(* ===== verification/HttpUrl.v ===== *)
(** * URL splitting: [http_parser_parse_url] and [http_parse_host]

    Offsets and lengths are the 16-bit fields of [struct http_parser_url].
    The struct is an argument, because the callers pass one that is not
    initialised; a read outside the readable memory [buf] is [None]. *)

From stdpp Require Import options.
From S2P Require Import Prelude HttpTypes.

(** [enum http_parser_url_fields] without [UF_MAX]. *)
Inductive url_field :=
| UF_SCHEMA | UF_HOST | UF_PORT | UF_PATH | UF_QUERY | UF_FRAGMENT | UF_USERINFO.

#[export] Instance url_field_eq_dec : EqDecision url_field.
Proof. solve_decision. Defined.

Definition UF_num (f : url_field) : Z :=
  match f with
  | UF_SCHEMA => 0 | UF_HOST => 1 | UF_PORT => 2 | UF_PATH => 3
  | UF_QUERY => 4 | UF_FRAGMENT => 5 | UF_USERINFO => 6
  end.

Definition UF_bit (f : url_field) : Z := Z.shiftl 1 (UF_num f).

(** [struct http_parser_url]. *)
Record http_parser_url := mk_url {
  field_set : Z;                     (* uint16_t *)
  u_port : Z;                        (* uint16_t *)
  field_data : url_field -> Z * Z    (* off, len: uint16_t *)
}.

Definition off (u : http_parser_url) (f : url_field) : Z := fst (field_data u f).
Definition len (u : http_parser_url) (f : url_field) : Z := snd (field_data u f).
Definition is_field_set (u : http_parser_url) (f : url_field) : bool :=
  has_flag (field_set u) (UF_bit f).

Definition set_data (f : url_field) (o l : Z) (u : http_parser_url) : http_parser_url :=
  mk_url (field_set u) (u_port u)
    (fun g => if g =e f then (w16 o, w16 l) else field_data u g).
Definition set_field (f : url_field) (u : http_parser_url) : http_parser_url :=
  mk_url (w16 (Z.lor (field_set u) (UF_bit f))) (u_port u) (field_data u).
Definition incr_len (f : url_field) (u : http_parser_url) : http_parser_url :=
  set_data f (off u f) (len u f + 1) u.
Definition set_url_port (v : Z) (u : http_parser_url) : http_parser_url :=
  mk_url (field_set u) (w16 v) (field_data u).

(** ** [http_parse_host_char] *)

Definition http_parse_host_char (s : http_host_state) (ch : ascii) : http_host_state :=
  let host_v6_end := if ch == ":" then s_http_host_port_start else s_http_host_dead in
  let host_v6_start :=
    if IS_HEX ch || (ch == ":") || (ch == ".") then s_http_host_v6 else s_http_host_dead in
  match s with
  | s_http_userinfo | s_http_userinfo_start =>
      if ch == "@" then s_http_host_start
      else if IS_USERINFO_CHAR ch then s_http_userinfo
      else s_http_host_dead
  | s_http_host_start =>
      if ch == "[" then s_http_host_v6_start
      else if IS_HOST_CHAR ch then s_http_host
      else s_http_host_dead
  | s_http_host => if IS_HOST_CHAR ch then s_http_host else host_v6_end
  | s_http_host_v6_end => host_v6_end
  | s_http_host_v6 => if ch == "]" then s_http_host_v6_end else host_v6_start
  | s_http_host_v6_start => host_v6_start
  | s_http_host_port | s_http_host_port_start =>
      if IS_NUM ch then s_http_host_port else s_http_host_dead
  | _ => s_http_host_dead
  end.

(** ** [http_parse_host] *)

(** The [switch (new_s)] of the loop body, at offset [i]. *)
Definition host_field (s new_s : http_host_state) (i : Z) (u : http_parser_url)
  : http_parser_url :=
  match new_s with
  | s_http_host | s_http_host_v6 =>
      let u := if negb (s =e new_s) then set_data UF_HOST i (len u UF_HOST) u else u in
      incr_len UF_HOST u
  | s_http_host_port =>
      let u := if negb (s =e new_s) then set_field UF_PORT (set_data UF_PORT i 0 u) else u in
      incr_len UF_PORT u
  | s_http_userinfo =>
      let u := if negb (s =e new_s) then set_field UF_USERINFO (set_data UF_USERINFO i 0 u)
               else u in
      incr_len UF_USERINFO u
  | _ => u
  end.

(** The end states that mean a truncated authority. *)
Definition host_incomplete (s : http_host_state) : bool :=
  match s with
  | s_http_host_start | s_http_host_v6_start | s_http_host_v6
  | s_http_host_port_start | s_http_userinfo | s_http_userinfo_start => true
  | _ => false
  end.

(** [n] bytes from offset [i]; [None] is a read outside [buf]. *)
Fixpoint host_loop (buf : bytes) (n : nat) (i : Z) (s : http_host_state) (u : http_parser_url)
  : option (Z * http_parser_url) :=
  match n with
  | O => Some (if host_incomplete s then 1 else 0, u)
  | S n =>
      match buf !! Z.to_nat i with
      | None => None
      | Some ch =>
          let new_s := http_parse_host_char s ch in
          if new_s =e s_http_host_dead then Some (1, u)
          else host_loop buf n (i + 1) new_s (host_field s new_s i u)
      end
  end.

Definition http_parse_host (buf : bytes) (u : http_parser_url) (found_at : bool)
  : option (Z * http_parser_url) :=
  let n := len u UF_HOST in
  let u := set_data UF_HOST (off u UF_HOST) 0 u in
  host_loop buf (Z.to_nat n) (off u UF_HOST)
    (if found_at then s_http_userinfo_start else s_http_host_start) u.

(** ** [http_parser_parse_url] *)

(** The field a URL state belongs to: [inl true] fails, [inl false] is a
    delimiter to skip, [inr] a field. *)
Definition url_state_field (s : state) : bool + url_field :=
  match s with
  | s_req_schema_slash | s_req_schema_slash_slash | s_req_server_start
  | s_req_query_string_start | s_req_fragment_start => inl false
  | s_req_schema => inr UF_SCHEMA
  | s_req_server_with_at | s_req_server => inr UF_HOST
  | s_req_path => inr UF_PATH
  | s_req_query_string => inr UF_QUERY
  | s_req_fragment => inr UF_FRAGMENT
  | _ => inl true
  end.

(** The loop over the bytes [rest] from offset [i]; the result is [true] on
    [return 1]. *)
Fixpoint url_loop (rest : bytes) (i : Z) (s : state) (old_uf : option url_field)
    (found_at : bool) (u : http_parser_url) : bool * bool * http_parser_url :=
  match rest with
  | [] => (false, found_at, u)
  | ch :: rest =>
      let s := parse_url_char s ch in
      match url_state_field s with
      | inl true => (true, found_at, u)
      | inl false => url_loop rest (i + 1) s old_uf found_at u
      | inr uf =>
          let found_at := found_at || (s =e s_req_server_with_at) in
          if bool_decide (old_uf = Some uf)
          then url_loop rest (i + 1) s old_uf found_at (incr_len uf u)
          else url_loop rest (i + 1) s (Some uf) found_at (set_field uf (set_data uf i 1 u))
      end
  end.

(** [strtoul(s, NULL, 10)] on a string that starts with a digit: the value of
    the leading digits, saturated; [None] if the memory ends in the number. *)
Definition ULONG_MAX : Z := 2 ^ 64 - 1.
Fixpoint strtoul (acc : Z) (s : bytes) : option Z :=
  match s with
  | [] => None
  | c :: s =>
      if IS_NUM c then strtoul (Z.min ULONG_MAX (acc * 10 + (sc c - sc "0"))) s
      else Some acc
  end.

Definition http_parser_parse_url (buf : bytes) (buflen : nat) (is_connect : bool)
    (u : http_parser_url) : option (Z * http_parser_url) :=
  let u := mk_url 0 0 (field_data u) in
  let '(failed, found_at, u) :=
    url_loop (take buflen buf) 0
      (if is_connect then s_req_server_start else s_req_spaces_before_url) None false u in
  if (failed : bool) then Some (1, u)
  else
    let after_host (u : http_parser_url) :=
      if is_connect && negb (field_set u =? Z.lor (UF_bit UF_HOST) (UF_bit UF_PORT))
      then Some (1, u)
      else if is_field_set u UF_PORT then
        match strtoul 0 (drop (Z.to_nat (off u UF_PORT)) buf) with
        | None => None
        | Some v => if v >? 65535 then Some (1, u) else Some (0, set_url_port v u)
        end
      else Some (0, u) in
    if has_flag (field_set u) (Z.lor (UF_bit UF_SCHEMA) (UF_bit UF_HOST)) then
      match http_parse_host buf u found_at with
      | None => None
      | Some (r, u) => if negb (r =? 0) then Some (1, u) else after_host u
      end
    else after_host u.

(** The bytes of a field. *)
Definition url_field_bytes (buf : bytes) (u : http_parser_url) (f : url_field) : bytes :=
  take (Z.to_nat (len u f)) (drop (Z.to_nat (off u f)) buf).

(** ** Origin-form targets *)

Definition path_char (c : ascii) : Prop := IS_URL_CHAR c = true.
Definition query_char (c : ascii) : Prop := IS_URL_CHAR c = true \/ c = "?"%char.

Lemma url_char_stays st c :
  path_char c -> st = s_req_path \/ st = s_req_query_string_start \/ st = s_req_query_string ->
  parse_url_char st c = match st with s_req_path => s_req_path | _ => s_req_query_string end.
Proof.
  unfold path_char. intros Hc Hst.
  pose proof (forall_bytes (fun c => negb (IS_URL_CHAR c)
    || (negb ((c == SP) || (c == CR) || (c == LF)) && negb ((c == HT) || (c == FF))))
    ltac:(vm_compute; reflexivity) c) as H. cbv beta in H. rewrite Hc in H. cbn [negb orb] in H.
  apply andb_true_iff in H as [H1%negb_true_iff H2%negb_true_iff].
  unfold parse_url_char. rewrite H1, H2.
  destruct Hst as [->|[->| ->]]; cbv beta iota zeta; by rewrite Hc.
Qed.
Lemma query_char_stays st c :
  query_char c -> st = s_req_query_string_start \/ st = s_req_query_string ->
  parse_url_char st c = s_req_query_string.
Proof.
  intros [Hc| ->] Hst; [rewrite url_char_stays by tauto|]; by destruct Hst as [-> | ->].
Qed.

(** The request target "path" or "path?query" of the client's requests. *)
Definition target (path query : bytes) : bytes :=
  path ++ match query with [] => [] | q => b "?" ++ q end.

(** [path] starts with a slash or is an asterisk form, and [path] and [query]
    are made of the characters the parser accepts there. *)
Record target_ok (path query : bytes) : Prop := {
  path_start : exists c p, path = c :: p /\ (c = "/"%char \/ c = "*"%char) /\ Forall path_char p;
  query_chars : Forall query_char query
}.

(** A run of bytes of one field. *)
Lemma url_loop_run uf st w rest i fa u :
  Forall (fun c => parse_url_char st c = st) w -> url_state_field st = inr uf ->
  (st =e s_req_server_with_at) = false ->
  0 <= off u uf < 65536 -> 0 <= len u uf -> len u uf + Z.of_nat (length w) < 65536 ->
  exists u', url_loop (w ++ rest) i st (Some uf) fa u
             = url_loop rest (i + Z.of_nat (length w)) st (Some uf) fa u'
    /\ field_set u' = field_set u /\ off u' uf = off u uf
    /\ len u' uf = len u uf + Z.of_nat (length w)
    /\ (forall g, g <> uf -> field_data u' g = field_data u g).
Proof.
  intros Hw Hst Hat. revert i u. induction w as [|c w IH]; intros i u Ho Hl0 Hl.
  { exists u. cbn [app length]. change (Z.of_nat 0) with 0. rewrite !Z.add_0_r. by split_and!. }
  apply Forall_cons in Hw as [Hc Hw]. cbn [length] in Hl.
  assert (off (incr_len uf u) uf = off u uf /\ len (incr_len uf u) uf = len u uf + 1) as [Eo El].
  { split; unfold off, len in *; cbn [incr_len set_data field_data]; rewrite enum_eqb_refl; cbn [fst snd];
      by apply wrap_small; change (2 ^ 16) with 65536; lia. }
  destruct (IH Hw (i + 1) (incr_len uf u)) as (u' & E & H1 & H2 & H3 & H4); [lia..|].
  exists u'. split_and!.
  - cbn [app url_loop]. rewrite Hc, Hst, Hat, orb_false_r. rewrite bool_decide_true by done.
    rewrite E. f_equal. cbn [length]. lia.
  - done.
  - lia.
  - cbn [length]. lia.
  - intros g Hg. rewrite H4 by done. unfold incr_len, set_data. cbn.
    replace (g =e uf) with false; [done|]. symmetry. by apply bool_decide_eq_false.
Qed.

(** A byte that starts a new field. *)
Lemma url_loop_new uf st st' c rest i old u :
  parse_url_char st c = st' -> url_state_field st' = inr uf -> (st' =e s_req_server_with_at) = false ->
  old <> Some uf ->
  url_loop (c :: rest) i st old false u
  = url_loop rest (i + 1) st' (Some uf) false (set_field uf (set_data uf i 1 u)).
Proof.
  intros Hc Hst Hat Hold. cbn [url_loop]. rewrite Hc, Hst, Hat. cbn [orb].
  by rewrite bool_decide_false.
Qed.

########################################

The task » Among the lines above, return each one holding the string "form".

Solved exercise »
(** ** Origin-form targets *)
(** [path] starts with a slash or is an asterisk form, and [path] and [query]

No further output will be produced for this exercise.